__The task__.
Restate word for word the lines of the material below, from the line with "exampleStream = Return exampleCard /\" to the line with "(if isEmptyStringObject", both lines included, and no others.

__Records provided__.
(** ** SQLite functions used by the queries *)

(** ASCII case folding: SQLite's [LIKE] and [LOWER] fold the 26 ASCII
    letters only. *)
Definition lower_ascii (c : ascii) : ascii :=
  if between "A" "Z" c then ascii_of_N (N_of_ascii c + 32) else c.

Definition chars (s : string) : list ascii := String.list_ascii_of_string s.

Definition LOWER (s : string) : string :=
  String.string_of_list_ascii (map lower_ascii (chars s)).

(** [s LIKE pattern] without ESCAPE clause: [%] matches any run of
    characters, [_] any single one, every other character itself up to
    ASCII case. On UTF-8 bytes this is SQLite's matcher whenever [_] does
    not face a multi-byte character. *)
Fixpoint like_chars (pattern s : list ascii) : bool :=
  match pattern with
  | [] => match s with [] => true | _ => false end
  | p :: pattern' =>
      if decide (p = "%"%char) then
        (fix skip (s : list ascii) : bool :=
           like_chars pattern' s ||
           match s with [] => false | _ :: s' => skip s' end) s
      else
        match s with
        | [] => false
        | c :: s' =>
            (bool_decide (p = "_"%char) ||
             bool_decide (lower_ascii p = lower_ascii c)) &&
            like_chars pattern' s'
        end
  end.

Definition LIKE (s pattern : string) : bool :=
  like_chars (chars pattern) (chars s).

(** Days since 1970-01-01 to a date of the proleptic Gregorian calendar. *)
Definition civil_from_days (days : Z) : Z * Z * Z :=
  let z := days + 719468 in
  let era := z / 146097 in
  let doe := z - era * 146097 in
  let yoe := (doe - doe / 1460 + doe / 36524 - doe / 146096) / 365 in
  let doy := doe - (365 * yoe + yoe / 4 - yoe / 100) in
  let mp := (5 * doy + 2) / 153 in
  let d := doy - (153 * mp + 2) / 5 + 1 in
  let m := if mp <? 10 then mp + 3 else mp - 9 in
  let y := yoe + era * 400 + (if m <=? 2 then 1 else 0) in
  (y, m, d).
==
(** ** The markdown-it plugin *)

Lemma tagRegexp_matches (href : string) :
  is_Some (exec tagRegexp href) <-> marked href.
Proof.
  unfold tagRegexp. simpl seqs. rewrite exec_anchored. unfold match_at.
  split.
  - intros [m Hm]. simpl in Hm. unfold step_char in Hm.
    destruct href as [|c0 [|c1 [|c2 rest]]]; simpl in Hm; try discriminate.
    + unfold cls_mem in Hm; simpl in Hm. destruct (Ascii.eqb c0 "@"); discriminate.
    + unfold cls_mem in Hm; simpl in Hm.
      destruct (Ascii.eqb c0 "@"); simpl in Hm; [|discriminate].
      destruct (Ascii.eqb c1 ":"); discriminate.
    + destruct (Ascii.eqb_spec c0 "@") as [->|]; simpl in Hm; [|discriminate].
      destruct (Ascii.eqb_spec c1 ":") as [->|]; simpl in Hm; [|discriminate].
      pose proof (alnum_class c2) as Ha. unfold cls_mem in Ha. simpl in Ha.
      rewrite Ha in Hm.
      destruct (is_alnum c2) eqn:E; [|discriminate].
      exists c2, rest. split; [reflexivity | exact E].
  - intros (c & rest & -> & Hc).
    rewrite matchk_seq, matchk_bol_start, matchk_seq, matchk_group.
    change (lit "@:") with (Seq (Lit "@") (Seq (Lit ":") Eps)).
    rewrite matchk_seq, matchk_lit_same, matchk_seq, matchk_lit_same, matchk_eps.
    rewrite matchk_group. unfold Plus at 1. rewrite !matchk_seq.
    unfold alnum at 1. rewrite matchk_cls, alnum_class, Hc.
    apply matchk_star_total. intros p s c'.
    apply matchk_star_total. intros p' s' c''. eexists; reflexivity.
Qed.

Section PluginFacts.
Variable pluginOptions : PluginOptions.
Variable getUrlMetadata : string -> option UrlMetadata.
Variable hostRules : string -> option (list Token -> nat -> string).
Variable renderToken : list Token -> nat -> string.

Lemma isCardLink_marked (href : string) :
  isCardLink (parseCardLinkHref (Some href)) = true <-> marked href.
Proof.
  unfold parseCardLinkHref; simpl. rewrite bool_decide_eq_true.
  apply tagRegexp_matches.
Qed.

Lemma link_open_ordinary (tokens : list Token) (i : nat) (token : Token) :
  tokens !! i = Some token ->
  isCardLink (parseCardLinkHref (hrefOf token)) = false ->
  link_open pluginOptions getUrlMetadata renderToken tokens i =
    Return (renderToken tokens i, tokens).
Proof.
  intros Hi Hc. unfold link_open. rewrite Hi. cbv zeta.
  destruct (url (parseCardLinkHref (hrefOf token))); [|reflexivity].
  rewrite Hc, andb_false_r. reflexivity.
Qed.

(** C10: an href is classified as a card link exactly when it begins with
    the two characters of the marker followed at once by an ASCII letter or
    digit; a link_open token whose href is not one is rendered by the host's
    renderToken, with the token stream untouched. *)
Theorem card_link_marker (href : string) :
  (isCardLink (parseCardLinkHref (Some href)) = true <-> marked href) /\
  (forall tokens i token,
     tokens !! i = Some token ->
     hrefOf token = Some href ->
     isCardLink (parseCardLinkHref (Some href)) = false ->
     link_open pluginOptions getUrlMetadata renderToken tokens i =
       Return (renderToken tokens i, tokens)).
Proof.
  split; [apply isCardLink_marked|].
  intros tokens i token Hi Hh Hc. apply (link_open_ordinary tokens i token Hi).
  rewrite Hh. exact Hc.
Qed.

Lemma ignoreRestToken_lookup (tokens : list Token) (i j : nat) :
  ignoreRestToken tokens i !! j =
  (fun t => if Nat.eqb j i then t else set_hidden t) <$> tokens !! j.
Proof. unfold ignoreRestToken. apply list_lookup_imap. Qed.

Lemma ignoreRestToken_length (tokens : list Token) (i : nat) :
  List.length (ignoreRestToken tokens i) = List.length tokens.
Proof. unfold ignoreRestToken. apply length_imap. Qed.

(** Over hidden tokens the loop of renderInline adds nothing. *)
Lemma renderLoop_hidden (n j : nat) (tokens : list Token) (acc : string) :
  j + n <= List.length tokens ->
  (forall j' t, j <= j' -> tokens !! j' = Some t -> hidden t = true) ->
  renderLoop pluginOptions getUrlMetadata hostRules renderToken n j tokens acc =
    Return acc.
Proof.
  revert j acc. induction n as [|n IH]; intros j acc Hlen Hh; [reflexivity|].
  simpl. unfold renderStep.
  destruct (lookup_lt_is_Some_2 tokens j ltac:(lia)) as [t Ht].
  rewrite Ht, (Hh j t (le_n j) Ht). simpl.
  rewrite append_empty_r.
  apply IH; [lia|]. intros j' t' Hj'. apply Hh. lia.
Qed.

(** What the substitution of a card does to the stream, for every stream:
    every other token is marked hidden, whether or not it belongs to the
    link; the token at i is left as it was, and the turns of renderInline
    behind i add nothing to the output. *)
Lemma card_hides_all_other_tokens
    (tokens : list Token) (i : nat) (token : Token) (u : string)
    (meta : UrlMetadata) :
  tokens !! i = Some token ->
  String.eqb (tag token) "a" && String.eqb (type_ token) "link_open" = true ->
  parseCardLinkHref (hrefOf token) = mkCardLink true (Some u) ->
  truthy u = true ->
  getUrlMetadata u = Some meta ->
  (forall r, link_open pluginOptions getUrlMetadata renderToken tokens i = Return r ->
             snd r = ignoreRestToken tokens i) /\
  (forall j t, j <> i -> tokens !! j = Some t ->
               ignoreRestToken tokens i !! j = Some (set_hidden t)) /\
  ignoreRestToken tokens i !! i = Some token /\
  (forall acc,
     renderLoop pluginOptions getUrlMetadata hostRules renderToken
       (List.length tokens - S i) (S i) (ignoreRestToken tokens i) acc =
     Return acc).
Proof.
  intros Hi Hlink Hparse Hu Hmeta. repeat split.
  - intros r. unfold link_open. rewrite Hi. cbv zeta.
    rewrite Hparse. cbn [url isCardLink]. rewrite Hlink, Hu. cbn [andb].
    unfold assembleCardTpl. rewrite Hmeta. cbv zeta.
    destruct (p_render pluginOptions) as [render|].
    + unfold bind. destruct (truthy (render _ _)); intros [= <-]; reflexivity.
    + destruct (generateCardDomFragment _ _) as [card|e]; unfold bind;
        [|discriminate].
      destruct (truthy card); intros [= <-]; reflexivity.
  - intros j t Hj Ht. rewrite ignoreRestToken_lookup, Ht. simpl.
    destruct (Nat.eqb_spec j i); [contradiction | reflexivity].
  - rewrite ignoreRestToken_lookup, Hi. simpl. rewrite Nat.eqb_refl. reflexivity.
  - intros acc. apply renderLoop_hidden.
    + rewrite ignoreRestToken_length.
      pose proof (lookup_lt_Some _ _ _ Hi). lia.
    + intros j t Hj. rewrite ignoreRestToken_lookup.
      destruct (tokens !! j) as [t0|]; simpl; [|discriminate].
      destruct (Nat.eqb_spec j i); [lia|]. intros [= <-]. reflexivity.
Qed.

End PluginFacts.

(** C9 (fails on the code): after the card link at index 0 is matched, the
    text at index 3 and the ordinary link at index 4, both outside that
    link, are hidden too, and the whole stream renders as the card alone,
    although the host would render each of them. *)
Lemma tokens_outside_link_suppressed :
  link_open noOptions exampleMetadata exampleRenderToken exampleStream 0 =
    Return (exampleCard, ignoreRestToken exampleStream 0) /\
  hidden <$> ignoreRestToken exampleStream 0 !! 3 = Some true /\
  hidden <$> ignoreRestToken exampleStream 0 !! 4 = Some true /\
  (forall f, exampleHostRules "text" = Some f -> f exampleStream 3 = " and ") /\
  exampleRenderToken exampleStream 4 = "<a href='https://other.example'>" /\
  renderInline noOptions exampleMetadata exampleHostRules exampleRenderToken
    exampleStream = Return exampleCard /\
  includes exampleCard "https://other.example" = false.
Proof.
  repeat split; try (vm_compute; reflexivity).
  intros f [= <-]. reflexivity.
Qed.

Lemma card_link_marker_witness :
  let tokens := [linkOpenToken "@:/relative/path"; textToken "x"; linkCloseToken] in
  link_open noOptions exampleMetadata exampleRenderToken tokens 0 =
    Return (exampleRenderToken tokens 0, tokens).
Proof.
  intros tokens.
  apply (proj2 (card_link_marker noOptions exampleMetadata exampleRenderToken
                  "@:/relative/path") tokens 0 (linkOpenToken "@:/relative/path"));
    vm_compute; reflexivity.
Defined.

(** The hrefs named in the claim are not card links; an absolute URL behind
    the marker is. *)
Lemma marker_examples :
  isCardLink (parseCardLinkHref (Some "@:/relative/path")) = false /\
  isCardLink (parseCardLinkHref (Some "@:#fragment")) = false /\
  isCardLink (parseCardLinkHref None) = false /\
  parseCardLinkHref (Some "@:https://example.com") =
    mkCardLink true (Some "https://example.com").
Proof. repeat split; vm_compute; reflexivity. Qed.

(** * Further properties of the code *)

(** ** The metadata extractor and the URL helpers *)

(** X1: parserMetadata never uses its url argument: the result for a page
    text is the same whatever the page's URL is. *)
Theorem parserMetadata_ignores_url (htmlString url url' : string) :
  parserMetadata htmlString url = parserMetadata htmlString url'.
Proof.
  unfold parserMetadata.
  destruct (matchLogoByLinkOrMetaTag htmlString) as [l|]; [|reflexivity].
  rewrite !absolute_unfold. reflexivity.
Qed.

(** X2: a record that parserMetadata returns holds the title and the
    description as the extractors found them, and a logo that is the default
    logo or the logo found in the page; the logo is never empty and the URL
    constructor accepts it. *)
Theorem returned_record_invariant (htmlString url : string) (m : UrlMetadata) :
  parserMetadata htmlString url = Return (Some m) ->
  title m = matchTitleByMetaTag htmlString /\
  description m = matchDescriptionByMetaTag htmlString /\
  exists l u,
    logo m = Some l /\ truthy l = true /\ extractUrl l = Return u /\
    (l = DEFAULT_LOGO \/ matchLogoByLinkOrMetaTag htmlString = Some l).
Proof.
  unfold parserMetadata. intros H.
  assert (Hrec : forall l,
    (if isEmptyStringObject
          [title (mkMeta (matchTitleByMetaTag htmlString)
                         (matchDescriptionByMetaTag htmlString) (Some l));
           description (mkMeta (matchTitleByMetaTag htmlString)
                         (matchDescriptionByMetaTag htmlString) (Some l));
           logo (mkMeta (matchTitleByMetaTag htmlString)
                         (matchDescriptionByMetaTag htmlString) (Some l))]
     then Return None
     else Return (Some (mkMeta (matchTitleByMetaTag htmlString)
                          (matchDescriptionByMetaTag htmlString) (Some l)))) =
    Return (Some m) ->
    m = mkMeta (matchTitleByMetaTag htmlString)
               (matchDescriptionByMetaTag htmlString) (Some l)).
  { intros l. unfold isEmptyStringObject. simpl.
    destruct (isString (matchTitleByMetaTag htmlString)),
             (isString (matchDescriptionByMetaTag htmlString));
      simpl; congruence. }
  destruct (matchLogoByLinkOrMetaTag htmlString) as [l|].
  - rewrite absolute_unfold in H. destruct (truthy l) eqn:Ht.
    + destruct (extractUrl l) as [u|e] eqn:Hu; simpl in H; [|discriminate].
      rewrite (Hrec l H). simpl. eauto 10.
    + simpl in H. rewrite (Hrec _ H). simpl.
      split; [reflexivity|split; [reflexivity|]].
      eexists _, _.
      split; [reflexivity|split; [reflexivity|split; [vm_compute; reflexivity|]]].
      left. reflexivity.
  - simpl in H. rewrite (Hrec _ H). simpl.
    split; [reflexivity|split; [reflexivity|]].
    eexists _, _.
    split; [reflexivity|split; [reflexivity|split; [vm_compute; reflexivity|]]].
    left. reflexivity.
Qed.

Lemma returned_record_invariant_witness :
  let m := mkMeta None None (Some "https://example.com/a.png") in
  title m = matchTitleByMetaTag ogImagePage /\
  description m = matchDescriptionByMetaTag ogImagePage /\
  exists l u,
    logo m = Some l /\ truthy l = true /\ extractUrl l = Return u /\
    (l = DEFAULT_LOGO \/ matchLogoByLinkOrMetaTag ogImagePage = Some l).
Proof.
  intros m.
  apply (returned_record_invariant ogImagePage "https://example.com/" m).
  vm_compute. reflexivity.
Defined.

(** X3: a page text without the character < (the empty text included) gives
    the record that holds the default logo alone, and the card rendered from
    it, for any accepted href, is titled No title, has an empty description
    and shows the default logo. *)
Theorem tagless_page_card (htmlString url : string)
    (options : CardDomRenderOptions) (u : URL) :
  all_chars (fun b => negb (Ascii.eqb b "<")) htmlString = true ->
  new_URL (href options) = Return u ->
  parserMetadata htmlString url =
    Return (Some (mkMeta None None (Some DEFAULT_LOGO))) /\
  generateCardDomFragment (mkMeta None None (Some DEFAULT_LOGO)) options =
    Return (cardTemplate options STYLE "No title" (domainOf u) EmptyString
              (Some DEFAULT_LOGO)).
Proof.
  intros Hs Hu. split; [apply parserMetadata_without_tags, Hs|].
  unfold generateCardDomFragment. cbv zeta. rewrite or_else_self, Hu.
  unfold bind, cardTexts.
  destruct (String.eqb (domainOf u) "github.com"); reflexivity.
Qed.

__Written solution__.
    exampleStream = Return exampleCard /\
  includes exampleCard "https://other.example" = false.
Proof.
  repeat split; try (vm_compute; reflexivity).
  intros f [= <-]. reflexivity.
Qed.

Lemma card_link_marker_witness :
  let tokens := [linkOpenToken "@:/relative/path"; textToken "x"; linkCloseToken] in
  link_open noOptions exampleMetadata exampleRenderToken tokens 0 =
    Return (exampleRenderToken tokens 0, tokens).
Proof.
  intros tokens.
  apply (proj2 (card_link_marker noOptions exampleMetadata exampleRenderToken
                  "@:/relative/path") tokens 0 (linkOpenToken "@:/relative/path"));
    vm_compute; reflexivity.
Defined.

(** The hrefs named in the claim are not card links; an absolute URL behind
    the marker is. *)
Lemma marker_examples :
  isCardLink (parseCardLinkHref (Some "@:/relative/path")) = false /\
  isCardLink (parseCardLinkHref (Some "@:#fragment")) = false /\
  isCardLink (parseCardLinkHref None) = false /\
  parseCardLinkHref (Some "@:https://example.com") =
    mkCardLink true (Some "https://example.com").
Proof. repeat split; vm_compute; reflexivity. Qed.

(** * Further properties of the code *)

(** ** The metadata extractor and the URL helpers *)

(** X1: parserMetadata never uses its url argument: the result for a page
    text is the same whatever the page's URL is. *)
Theorem parserMetadata_ignores_url (htmlString url url' : string) :
  parserMetadata htmlString url = parserMetadata htmlString url'.
Proof.
  unfold parserMetadata.
  destruct (matchLogoByLinkOrMetaTag htmlString) as [l|]; [|reflexivity].
  rewrite !absolute_unfold. reflexivity.
Qed.

(** X2: a record that parserMetadata returns holds the title and the
    description as the extractors found them, and a logo that is the default
    logo or the logo found in the page; the logo is never empty and the URL
    constructor accepts it. *)
Theorem returned_record_invariant (htmlString url : string) (m : UrlMetadata) :
  parserMetadata htmlString url = Return (Some m) ->
  title m = matchTitleByMetaTag htmlString /\
  description m = matchDescriptionByMetaTag htmlString /\
  exists l u,
    logo m = Some l /\ truthy l = true /\ extractUrl l = Return u /\
    (l = DEFAULT_LOGO \/ matchLogoByLinkOrMetaTag htmlString = Some l).
Proof.
  unfold parserMetadata. intros H.
  assert (Hrec : forall l,
    (if isEmptyStringObject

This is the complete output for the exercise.